January 28, 2004, 15:30 CET

"Our task is to identify and recommend research initiatives and to draw up a strategy and action plan for the introduction of hydrogen and fuel cell technology," says Elisabet Fjermestad Hagen in Hydro's New Energy unit.


The appointment of Fjermestad Hagen is seen as a recognition of Hydro's involvement in the field of hydrogen. Her presence in the executive committee of the advisory council will give both Fjermestad Hagen and Hydro valuable insight into developments within this technology in Europe.

"The EU is working on establishing a separate apparatus for research and development in order to maintain the industry's competitiveness and promote the EU's targets which include securing energy supply from new energy and other environmental targets. I hope our contribution can help to push this ahead, although we are still far from the paradigm shift that is needed before hydrogen becomes a major energy carrier," says Elisabet Fjermestad Hagen.

Long experience

Fjermestad Hagen has long experience in this field, and also plays a key role in the work currently underway in Norway to introduce more hydrogen solutions in the energy sector.
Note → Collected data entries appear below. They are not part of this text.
#[global] Open Scope Z_scope.
#[export] Set Default Goal Selector "!".

(** ** Record field update

    [r <| f := v |>] is [r] with its field [f] set to [v], and
    [r <| f ::= g |>] applies [g] to the field.  A record takes part once it
    has an [Eta] instance, which spells the record as its constructor applied
    to its own projections; the setter of one field is found by abstracting
    that projection. *)
Class Eta (R : Type) := eta : R -> R.

Class Updater {R T : Type} (proj : R -> T) := update_field : (T -> T) -> R -> R.
Arguments update_field {R T} proj {_} _ _ : simpl nomatch.

Ltac solve_updater :=
  match goal with
  | |- @Updater ?R ?T ?proj =>
      let inst := constr:(ltac:(typeclasses eauto) : Eta R) in
      let body := eval hnf in inst in
      let pat := eval pattern proj in body in
      match pat with
      | ?F _ => exact (fun (g : T -> T) => F (fun r => g (proj r)))
      end
  end.
#[export] Hint Extern 1 (Updater _) => solve_updater : typeclass_instances.

Declare Scope record_scope.
Delimit Scope record_scope with record.
#[global] Open Scope record_scope.
Notation "r <| f ::= g |>" := (update_field f g r)
  (at level 1, f at level 9, left associativity) : record_scope.
Notation "r <| f := v |>" := (update_field f (fun _ => v) r)
  (at level 1, f at level 9, left associativity) : record_scope.

(** ** Python's [sorted] and [min]

    Both are stable: [sorted] keeps the input order of elements neither of
    which is before the other, [min] answers the first of the least ones. *)
Section sorting.
Context {A : Type} (before : A -> A -> bool).

Fixpoint insert_sorted (x : A) (l : list A) : list A :=
  match l with
  | [] => [x]
  | y :: l' => if before y x then y :: insert_sorted x l' else x :: l
  end.

Definition sort_by (l : list A) : list A := foldr insert_sorted [] l.

Definition min_of (x : A) (l : list A) : A :=
  foldl (fun best y => if before y best then y else best) x l.

Definition min_by (l : list A) : option A :=
  match l with
  | [] => None
  | x :: l' => Some (min_of x l')
  end.
End sorting.

(** ** Orders on Python tuples of integers

    A tuple key is a list of integers; Python compares it left to right. *)
Fixpoint tuple_lt (a b : list Z) : bool :=
  match a, b with
  | x :: a', y :: b' => (x <? y) || ((x =? y) && tuple_lt a' b')
  | [], _ :: _ => true
  | _, [] => false
  end.

Definition key_before {A} (key : A -> list Z) (x y : A) : bool :=
  tuple_lt (key x) (key y).

(** ** Tables

    A table maps the primary key to the row; [rows] lists it in key order,
    which is what a [select] answers. *)
Section tables.
Context {K : Type} `{Countable K} {A : Type}.

Definition rows (key : K -> list Z) (t : gmap K A) : list A :=
  (sort_by (key_before (key ∘ fst)) (map_to_list t)).*2.

Definition count_where (P : A -> bool) (t : gmap K A) : nat :=
  length (filter (fun kv => P kv.2 = true) (map_to_list t)).
End tables.

Definition rows_z {A} (t : gmap Z A) : list A := rows (fun k => [k]) t.

(** Where a query keeps a row. *)
Definition where_ {A} (P : A -> bool) (l : list A) : list A := filter (fun x => P x = true) l.

(** The next primary key a table hands out. *)
Definition next_key {A} (t : gmap Z A) : Z :=
  1 + foldr Z.max 0 (map_to_list t).*1.

(** ** Effects

    A handler of the worker reads and writes a state [S] and may raise: what
    it wrote before it raised stays written, as rows of an open session do. *)
Inductive exn :=
| RuntimeError (msg : string)
| KeyError
| AssertionError
| LaunchDeferred (msg : string) (waiting_for : nat) (holder_run : option Z) (holder_service : string)
| EvaluatorBusy (msg : string)
| EvaluatorRejected (msg : string)
| DatasetProfileError (msg : string)
| BuildInFlight
| OtherError (msg : string)
| HTTPException (code : Z) (detail : string).

Definition M (S A : Type) : Type := S -> (exn + A) * S.

Section monad.
Context {S : Type}.

Definition ret {A} (a : A) : M S A := fun s => (inr a, s).
Definition raise {A} (e : exn) : M S A := fun s => (inl e, s).
Definition bind {A B} (m : M S A) (f : A -> M S B) : M S B := fun s =>
  match m s with
  | (inl e, s') => (inl e, s')
  | (inr a, s') => f a s'
  end.
Definition gets {A} (f : S -> A) : M S A := fun s => (inr (f s), s).
Definition modify (f : S -> S) : M S unit := fun s => (inr tt, f s).
Definition try_ {A} (m : M S A) (handler : exn -> M S A) : M S A := fun s =>
  match m s with
  | (inl e, s') => handler e s'
  | r => r
  end.
(** Lift a call that answers or raises. *)
Definition lift {A} (r : exn + A) : M S A := fun s => (r, s).
Definition expect {A} (o : option A) : M S A :=
  match o with Some a => ret a | None => raise KeyError end.

Fixpoint for_each {A} (l : list A) (f : A -> M S unit) : M S unit :=
  match l with
  | [] => ret tt
  | x :: l' => bind (f x) (fun _ => for_each l' f)
  end.

(** A loop that counts what its passes made. *)
Fixpoint for_count {A} (l : list A) (f : A -> M S Z) : M S Z :=
  match l with
  | [] => ret 0
  | x :: l' => bind (f x) (fun n => bind (for_count l' f) (fun m => ret (n + m)))
  end.

(** A Python loop that may [return] out of its function: stop at the first
    element that answers. *)
Fixpoint for_first {A B} (l : list A) (f : A -> M S (option B)) : M S (option B) :=
  match l with
  | [] => ret None
  | x :: l' => bind (f x) (fun o => match o with Some b => ret (Some b) | None => for_first l' f end)
  end.

(** A loop that carries a value from one element to the next. *)
Fixpoint for_acc {A B} (l : list A) (acc : B) (f : A -> B -> M S B) : M S B :=
  match l with
  | [] => ret acc
  | x :: l' => bind (f x acc) (fun acc' => for_acc l' acc' f)
  end.
End monad.

Declare Scope effect_scope.
Delimit Scope effect_scope with effect.
#[global] Open Scope effect_scope.
Notation "x <- m ;; k" := (bind m (fun x => k))
  (at level 100, m at next level, right associativity) : effect_scope.
Notation "' x <- m ;; k" := (bind m (fun x => k))
  (at level 20, x pattern, m at level 99, k at level 200, only parsing) : effect_scope.
Notation "m ;;; k" := (bind m (fun _ => k))
  (at level 100, right associativity) : effect_scope.
Notation "'when' b 'do_' m" := (if b then m else ret tt)
  (at level 99, b at level 9) : effect_scope.

(** ** Triples

    [triple P m Q E]: from a state in [P], [m] either answers in [Q] or
    raises in [E].  [keeps I m] is the triple of an invariant that holds
    however [m] ends. *)
Definition triple {S A} (P : S -> Prop) (m : M S A) (Q : A -> S -> Prop)
    (E : exn -> S -> Prop) : Prop :=
  forall s, P s -> match m s with (inr a, s') => Q a s' | (inl e, s') => E e s' end.

Definition keeps {S A} (I : S -> Prop) (m : M S A) : Prop :=
  triple I m (fun _ => I) (fun _ => I).

(** [respects R m]: whatever [m] does to the state is a step of the preorder
    [R], however it ends. *)
Definition respects {S A} (R : S -> S -> Prop) (m : M S A) : Prop := forall s, R s (m s).2.

(** An order on which stable sorting answers: what is not before goes after,
    and going after is transitive. *)
Class WeakOrder {A} (before : A -> A -> bool) : Prop := {
  before_asym x y : before x y = true -> before y x = false;
  before_negtrans x y z : before x y = false -> before y z = false -> before x z = false;
}.

Create HintDb effects.

Lemma before_irrefl {A} (before : A -> A -> bool) `{!WeakOrder before} x : before x x = false.
Proof. destruct (before x x) eqn:E; [|done]. rewrite <-E. by apply before_asym. Qed.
She also leads the expertise group set up by the Norwegian Minister of Transport and Communications, Torild Skogsholm. This group is looking into how Norway can promote the development and use of hydrogen and zero-emissions technology in the transport sector.

She believes one of the advisory council's most important tasks is to think along new lines and look at the business opportunities and applications that are of interest, in addition to evaluating initiatives within research and development.

"I'm looking forward to being part of this advisory council, which aims to strengthen European efforts in this area; it will be interesting to take part in setting the framework for this work," concludes Elisabet Fjermestad Hagen.


  • The advisory council for The European Hydrogen Fuel Cell Technology Platform is made up representatives from 35 European companies and organizations in addition to representatives from the European Commission.


  • The council follows on from a think-tank Hydro was involved in from the autumn of 2002, and will, amongst other things, pave the way for a joint European platform for fuel cells and hydrogen technology.

  • The members of the council have been hand-picked and are from energy companies such as BP, Shell and Gaz de France, from industrial companies such as Siemens, DaimlerChrysler, BMW and Renault, and from environmental organizations such as Greenpeace and The World Wildlife Fund, in addition to representatives from the European Commission.